Astronomy is a fascinating field of study and has become very “gadget and gizmo” laden. Whether its the computer guided, auto tracking, Schmidt-Cassegrain Telescope or the digital camera that costs as much as the downpayment on a car, there can be for the amateur a dangerous trap of making astronomy more about the gadgets and less about the experience: To wonder at the stars and ask the big questions of life. Just as being overly technology focused in astronomy can injure our sense of wonder, so, too, can being overly “tech oriented” with the New Evangelization breed a similar danger: Obsessing to much on the tools of evangelization instead of focusing on what evangelization is supposed to create – an encounter with the living God. As we gaze into our monitors, we can forget to gaze upon the image of Christ in our neighbor, especially the poor. We can unintentionally distance ourselves from the poor, treating them as an outcast as we fixate on our parallel lives of Facebook and Twitter. In a real way, the New Evangelization must call us away from our “gadgets and gizmos” to focus more on the basics: Love of God and neighbor.

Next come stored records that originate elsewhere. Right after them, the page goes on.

(** * HealthMindCoach: the orchestration core and two front-end helpers

    A shallow embedding of
    - the Python snippets of the project description ([robust_json_parser],
      [get_user_profile] / [update_user_profile], the Knowledge Council's
      fan-out aggregation loop, [generate_plan]), and
    - the JavaScript helpers [parseListToStructured] (note formatter) and the
      BMI computation of [UserProfileCard].

    Conventions.
    - A Python or JavaScript string is a [string]; its characters are code
      units below 256.
    - A Python call that may raise is a value of [outcome]; a [try]/[except]
      is a [match] on it that lets the classes it does not name pass.
    - Library functions whose code is not part of the project
      ([json.loads], [Number.prototype.toFixed], string-to-number
      conversion) are section variables. *)

From Stdlib Require Import Ascii String Floats.
From stdpp Require Import gmap strings list fin_maps.

Set Warnings "-inexact-float,-register-all".
Local Open Scope string_scope.

(* ===================================================================== *)
(** ** Characters and strings *)
(* ===================================================================== *)

Module Str.

Definition code (c : ascii) : N := N_of_ascii c.

Definition eqc (a b : ascii) : bool := Ascii.eqb a b.

Definition is_empty (s : string) : bool :=
  match s with EmptyString => true | String _ _ => false end.

(** Python's and JavaScript's truthiness of a string. *)
Definition truthy (s : string) : bool := negb (is_empty s).

Fixpoint all (p : ascii -> bool) (s : string) : bool :=
  match s with
  | EmptyString => true
  | String c r => p c && all p r
  end.

Fixpoint any (p : ascii -> bool) (s : string) : bool :=
  match s with
  | EmptyString => false
  | String c r => p c || any p r
  end.

Fixpoint drop_while (p : ascii -> bool) (s : string) : string :=
  match s with
  | EmptyString => EmptyString
  | String c r => if p c then drop_while p r else s
  end.

(** Removes the longest suffix whose characters all satisfy [p]. *)
Fixpoint drop_while_end (p : ascii -> bool) (s : string) : string :=
  match s with
  | EmptyString => EmptyString
  | String c r =>
      let r' := drop_while_end p r in
      if p c && is_empty r' then EmptyString else String c r'
  end.

(** [s.split(sep)] for a one-character separator: one more piece than
    there are separators. *)
Fixpoint split (sep : ascii) (s : string) : list string :=
  match s with
  | EmptyString => [EmptyString]
  | String c r =>
      if eqc c sep then EmptyString :: split sep r
      else match split sep r with
           | [] => [String c EmptyString]
           | piece :: pieces => String c piece :: pieces
           end
  end.

End Str.

(* ===================================================================== *)
(** ** A backtracking matcher for the regular expressions of the project *)
(* ===================================================================== *)

(** The three patterns of the project (the brace pattern of the JSON
    extractor, the numbered-point pattern and the bold-title pattern of the
    note formatter) are sequences of character classes, each taken once or
    under a greedy star or plus, with capture groups that do not nest and
    an optional end anchor.  [run] tries the alternatives in the order of a
    backtracking engine: a greedy quantifier first takes as many characters
    as it can and gives them back one at a time. *)

Module Regex.

Inductive quant := One | Star | Plus.

Inductive item :=
| Cls (p : ascii -> bool) (q : quant)
| Open
| Close
| Eos.

(** Closed groups in order, and the text of the group being captured. *)
Record caps := { closed : list string; cur : option string }.

Definition no_caps : caps := {| closed := []; cur := None |}.

Definition push (c : ascii) (st : caps) : caps :=
  {| closed := closed st;
     cur := match cur st with
            | Some g => Some (g ++ String c EmptyString)
            | None => None
            end |}.

Definition open (st : caps) : caps :=
  {| closed := closed st; cur := Some EmptyString |}.

Definition close (st : caps) : caps :=
  {| closed := closed st ++ match cur st with Some g => [g] | None => [] end;
     cur := None |}.

(** Greedy iteration of the class [p], then the continuation [k]. *)
Fixpoint star (p : ascii -> bool) (k : string -> caps -> option (list string))
    (s : string) (st : caps) : option (list string) :=
  match s with
  | String c r =>
      if p c then
        match star p k r (push c st) with
        | Some g => Some g
        | None => k s st
        end
      else k s st
  | EmptyString => k s st
  end.
(** * A shallow embedding of [autoencoder.py]: the stacked convolutional
      autoencoder, its layer-wise gating and its accessors.

    The Python class [stack_autoencoder] builds a TensorFlow graph.  The
    embedding keeps the three things the code manipulates:

    - Python values and exceptions ([Py]): integers, strings, lists, [None],
      the operators [+], [*], [%d], [len], indexing and slicing with their
      dynamic type errors;
    - the graph under construction ([TF]): symbolic tensors, the variable
      store and the stack of open variable scopes;
    - the object [self] and its attributes, which the builder assigns one
      after the other.

    Graph construction is stateful and may raise, so it runs in a small
    state-and-exception monad. *)

From Stdlib Require Import ZArith List String Ascii Bool Lia DecimalString.
Import ListNotations.

Open Scope string_scope.
Open Scope Z_scope.

(** ** Exceptions and the construction monad *)

Inductive exn : Type :=
| ValueError (msg : string)
| TypeError (msg : string)
| NameError (msg : string)
| AttributeError (msg : string)
| IndexError (msg : string).

Inductive result (A : Type) : Type :=
| Ok (a : A)
| Raise (e : exn).

Arguments Ok {A} a.
Arguments Raise {A} e.

Definition is_ok {A} (r : result A) : bool :=
  match r with Ok _ => true | Raise _ => false end.

(** A computation over a state [S] that returns a value or raises; the state
    reached is kept in both cases, as Python keeps every assignment made
    before the exception. *)
Definition M (S A : Type) : Type := S -> result A * S.

Definition ret {S A} (a : A) : M S A := fun s => (Ok a, s).

Definition raise {S A} (e : exn) : M S A := fun s => (Raise e, s).

Definition bind {S A B} (m : M S A) (k : A -> M S B) : M S B :=
  fun s => match m s with
           | (Ok a, s') => k a s'
           | (Raise e, s') => (Raise e, s')
           end.

Definition lift_result {S A} (r : result A) : M S A := fun s => (r, s).

(** Sequencing of pure steps that may raise. *)
Definition and_then {A B} (r : result A) (k : A -> result B) : result B :=
  match r with
  | Ok a => k a
  | Raise e => Raise e
  end.

Definition gets {S A} (f : S -> A) : M S A := fun s => (Ok (f s), s).

Definition modify {S} (f : S -> S) : M S unit := fun s => (Ok tt, f s).

Declare Scope py_scope.
Delimit Scope py_scope with py.

Notation "x <- m ;; k" := (bind m (fun x => k))
  (at level 61, m at next level, right associativity) : py_scope.
Notation "m ;;; k" := (bind m (fun _ => k))
  (at level 61, right associativity) : py_scope.
Notation "'try' x := r 'in' k" := (and_then r (fun x => k))
  (at level 61, x name, r at next level, right associativity) : py_scope.

(** [for x in xs: acc = body x acc]. *)
Fixpoint for_each {S A B} (xs : list A) (body : A -> B -> M S B) (acc : B)
  : M S B :=
  match xs with
  | [] => ret acc
  | x :: xs' => bind (body x acc) (for_each xs' body)
  end.

(** ** Python values *)

Module Py.

#[warnings="-register-all"]
Inductive pyval : Type :=
| VNone
| VBool (b : bool)
| VInt (z : Z)
| VStr (s : string)
| VList (l : list pyval).

(** [range(n)] and [range(start, -1, -1)]. *)
Definition range (n : Z) : list Z :=
  map Z.of_nat (seq 0 (Z.to_nat n)).

Definition range_down (start : Z) : list Z :=
  rev (range (start + 1)).

(** Decimal rendering of an integer, as [%d] prints it. *)
Definition string_of_Z (z : Z) : string :=
  NilZero.string_of_int (Z.to_int z).

(** ['<prefix>%d' % n], for a format string that ends in its one [%d]. *)
Definition percent_d (prefix : string) (n : Z) : string :=
  prefix ++ string_of_Z n.

(** [needle in hay] on strings. *)
Fixpoint contains (needle hay : string) : bool :=
  String.prefix needle hay
  || match hay with
     | EmptyString => false
     | String _ hay' => contains needle hay'
     end.

Definition type_name (v : pyval) : string :=
  match v with
  | VNone => "NoneType"
  | VBool _ => "bool"
  | VInt _ => "int"
  | VStr _ => "str"
  | VList _ => "list"
  end.

(** [len(v)]. *)
Definition len (v : pyval) : result Z :=
  match v with
  | VList l => Ok (Z.of_nat (List.length l))
  | VStr s => Ok (Z.of_nat (String.length s))
  | _ => Raise (TypeError ("object of type '" ++ type_name v ++ "' has no len()"))
  end.

Definition int_of_bool (b : bool) : Z := if b then 1 else 0.

(** [a + b]: numbers add, sequences of one kind concatenate, anything else
    is a [TypeError]. *)
Definition add (a b : pyval) : result pyval :=
  match a, b with
  | VInt x, VInt y => Ok (VInt (x + y))
  | VInt x, VBool y => Ok (VInt (x + int_of_bool y))
  | VBool x, VInt y => Ok (VInt (int_of_bool x + y))
  | VBool x, VBool y => Ok (VInt (int_of_bool x + int_of_bool y))
  | VStr x, VStr y => Ok (VStr (x ++ y))
  | VList x, VList y => Ok (VList (x ++ y))
  | _, _ => Raise (TypeError ("unsupported operand type(s) for +: '"
                              ++ type_name a ++ "' and '" ++ type_name b ++ "'"))
  end.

As I spend a week in Peru, I pray the kids will experience the same joy I did the first time I gazed into the night sky through a simple pair of binoculars. I hope to show them that just because they are often deemed the “lost children of Peru” that they don’t have to sacrifice their sense of hope. And I hope to share with them that, just as wonderful and beautiful as the stars of the night sky are, in the eyes of God, they are more luminous than all the stars of the Milky Way.
Question: If you had a week in Peru with some of the country’s poorest and most forgotten children, having only your faith, a pair of binoculars, and the night sky, how would you share with them the beauty of creation and God’s unconditional love for them? I would love your feedback before I go!